Sunday, September 18, 2005
TO BE OR NOT TO BE
Have you ever felt depressed for no reason?! Have you felt that nothing is going in the right direction, although nothing has changed to give you that impression? I used to be a very active person, working in the morning and having my post-graduate studies in the afternoon. I used to be very ambitious, the sky was my limit. Then everything has changed.
I got married, traveled to an Arab country with no job opportunities at all, stayed at home to perform my duties as a decent house-wife. Now I am 31 years old, married for about 6 years, during which I did nothing at all. On my 30th birthday, I felt so much depressed, not because I am getting old but because I felt that I achieved nothing during these past 6 years. Some people considered that getting married and having a family is an achievement itself. However, I say that even a CAT can raise a family, that doesn't make me special.
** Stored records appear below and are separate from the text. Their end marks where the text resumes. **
(** A number names one row of its analysis. *)
Lemma number_row t r :
  display_wf t -> r ∈ t -> row_numbered t (d_analysis_id r) (d_display_number r) = Some r.
Proof.
  intros Hwf Hin. destruct (row_numbered t (d_analysis_id r) (d_display_number r)) as [r' |] eqn:Hr.
  - apply find_Some in Hr. destruct Hr as [Hin' Hr]. boolify. destruct Hr as [Han Hn]. f_equal.
    apply (NoDup_map_inj d_display_number (rows_of t (d_analysis_id r))); [| | | exact Hn].
    + rewrite (dw_numbers _ Hwf). apply NoDup_seqZ.
    + unfold rows_of. rewrite list_elem_of_filter. auto.
    + unfold rows_of. rewrite list_elem_of_filter. auto.
  - exfalso. unfold row_numbered in Hr. clear Hwf. induction t as [| x t IH]; [inversion Hin |]. simpl in Hr.
    destruct (eqb (d_analysis_id x) _ && _) eqn:Hx; [discriminate |].
    apply elem_of_cons in Hin. destruct Hin as [-> | Hin]; [| auto].
    rewrite !bool_decide_true in Hx by reflexivity. discriminate.
Qed.

Lemma numbers_positive t r : display_wf t -> r ∈ t -> 0 < d_display_number r <= max_sqlite.
Proof.
  intros Hwf Hin. split; [| apply (dw_bound _ Hwf r Hin)].
  assert (Hr : d_display_number r ∈ map d_display_number (rows_of t (d_analysis_id r))).
  { apply (list_elem_of_fmap_2 d_display_number). unfold rows_of. rewrite list_elem_of_filter. auto. }
  rewrite (dw_numbers _ Hwf) in Hr. apply elem_of_seqZ in Hr. lia.
Qed.

(** Rows numbered consecutively are in display order. *)
Lemma consecutive_before l : forall k,
  (forall r, r ∈ l -> 0 < d_display_number r <= max_sqlite) ->
  map d_display_number l = seqZ k (Z.of_nat (length l)) ->
  StronglySorted (before (fun r => _format (d_display_number r))) l.
Proof.
  induction l as [| r l IH]; intros k Hall Hnums; [constructor |].
  simpl length in Hnums. rewrite seqZ_cons in Hnums by lia.
  replace (Z.pred (Z.of_nat (S (length l)))) with (Z.of_nat (length l)) in Hnums by lia.
  simpl map in Hnums. injection Hnums as Hr Hl. constructor.
  { apply (IH (Z.succ k)); [| exact Hl]. intros x Hx. apply Hall. right. exact Hx. }
  apply Forall_forall. intros x Hx.
  assert (Hkx : Z.succ k <= d_display_number x).
  { apply (list_elem_of_fmap_2 d_display_number) in Hx.
    change (d_display_number <$> l) with (map d_display_number l) in Hx.
    rewrite Hl in Hx. apply elem_of_seqZ in Hx. lia. }
  destruct (format_text (d_display_number r)) as (_ & _ & _ & Hor); [apply Hall; left |].
  destruct (format_text (d_display_number x)) as (_ & _ & _ & Hox); [apply Hall; right; exact Hx |].
  eexists _, _. split; [exact Hor |]. split; [exact Hox |]. unfold order_leb. cbn [fst].
  replace (d_display_number r <? d_display_number x) with true by lia. reflexivity.
Qed.
(** C7. What the execution says is what the verdict says: a result accepted with
    a dynamic run is TRUE exactly when the run supported the hypothesis, FALSE
    exactly when it disproved it and HOLD otherwise; a conclusive run succeeded,
    observed something and was authorized, and a TRUE verdict names its proof of
    concept, validated in the same attempt for the same request. *)
Theorem dynamic_verdict_agrees result request dynamic poc generation :
  result_shape dynamic = Ok tt ->
  validate_dynamic_verdict result request dynamic poc generation = Ok tt ->
  (vr_verdict result = V_TRUE <-> dyn_hypothesis_outcome dynamic = HO_SUPPORTED)
  /\ (vr_verdict result = V_FALSE <-> dyn_disproof_evidence_refs dynamic <> [])
  /\ (vr_verdict result = V_HOLD <-> dyn_hypothesis_outcome dynamic = HO_INCONCLUSIVE)
  /\ (vr_verdict result <> V_HOLD ->
        dyn_status dynamic = DS_SUCCEEDED /\ dyn_observation_refs dynamic <> []
        /\ dyn_hypothesis_evidence_refs dynamic <> [])
  /\ dyn_action_decision_ref dynamic <> None /\ dyn_policy_decision_ref dynamic <> None
  /\ dq_verification_generation request = generation
  /\ (vr_verdict result = V_TRUE ->
        exists p, poc = Some p /\ reproduced result request dynamic p).
Proof.
  intros Hs Hv. destruct (result_shape_Ok _ Hs) as (S1 & S2 & S3 & S4 & S5).
  unfold validate_dynamic_verdict in Hv. cbv zeta in Hv.
  destruct (vr_dynamic_request_ref result) as [qr |] eqn:Hqr; [| discriminate].
  destruct (vr_dynamic_result_ref result) as [rr |]; [| discriminate].
  do 4 (call Hv as [] _). apply raise_if_Ok in Hv. destruct Hv as [Hst Hv].
  apply raise_if_Ok in Hv. destruct Hv as [Hsu Hv]. apply raise_if_Ok in Hv. destruct Hv as [Hver Hv].
  apply raise_if_Ok in Hv. destruct Hv as [Hpoc Hv]. apply negb_false_iff in Hsu.
  apply negb_false_iff, bool_decide_eq_true in Hver.
  destruct (S4 Hsu) as [Hinv _]. destruct (S5 Hinv) as [Hact Hpol].
  assert (Htrue : vr_verdict result = V_TRUE <-> dyn_hypothesis_outcome dynamic = HO_SUPPORTED)
    by (rewrite Hver; destruct (dyn_hypothesis_outcome dynamic); simpl; split; congruence).
  split; [exact Htrue |]. split.
  { rewrite <- S3, Hver. destruct (dyn_hypothesis_outcome dynamic); simpl; split; congruence. }
  split; [rewrite Hver; destruct (dyn_hypothesis_outcome dynamic); simpl; split; congruence |].
  split; [intros Hne; apply S1; intros Hx; apply Hne; rewrite Hver, Hx; reflexivity |].
  split; [exact Hact |]. split; [exact Hpol |].
  boolify. destruct Hst as [[Hgen Hreq] Hpur]. split; [exact Hgen |]. intros Ht.
  pose proof (proj1 Htrue Ht) as Hsup. pose proof (proj1 S2 Hsup) as Hsome.
  destruct Hpoc as [Hpr Hnone]. rewrite Hpr in Hv, Hnone.
  destruct (dyn_poc_ref dynamic) as [pr |] eqn:Hdp; [| congruence]. destruct poc as [p |]; [| discriminate (proj2 Hnone eq_refl)].
  exists p. split; [reflexivity |]. call Hv as [] _. call Hv as [] Ha. apply raise_if_Ok in Hv.
  destruct Hv as [Hpq _]. unfold same_attempt_scope in Ha. apply raise_if_Ok in Ha. destruct Ha as [Ha _].
  apply negb_false_iff, bool_decide_eq_true in Ha. injection Ha as _ _ _ _ Ha. boolify.
  split; try congruence. apply S1. congruence.
Qed.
I searched eagerly for a job in this country but it was in vain. The problem is that I am living in a small governorate and not in the Capital. It resembles el-Suez or el-Sma3ilia in Egypt. I also tried working from home, like a translator or something, but that was difficult too. I tried part-time jobs, freelancing, everything including starting my own business… but all my efforts were useless.
Finally, I got a job offer two months ago. I was asked to work as a school teacher for kindergarten. Although, I didn't like the idea of teaching to kids, however, I didn't mind, coz that was the only choice I had. I went for an interview, and they accepted me and asked to start working tomorrow the 19th. To make the long story short, I discovered that the people there are totally disorganized, irresponsible and unqualified. I felt pissed off during my first confrontation with the management. Moreover, the salary was very frustrating (however, this is not the issue). To conclude, I kicked the whole opportunity in its teeth.
Now, I am confused, was what I did right or wrong? Was that "batar 3ala el ne3ma". I got a chance … and I just blow it.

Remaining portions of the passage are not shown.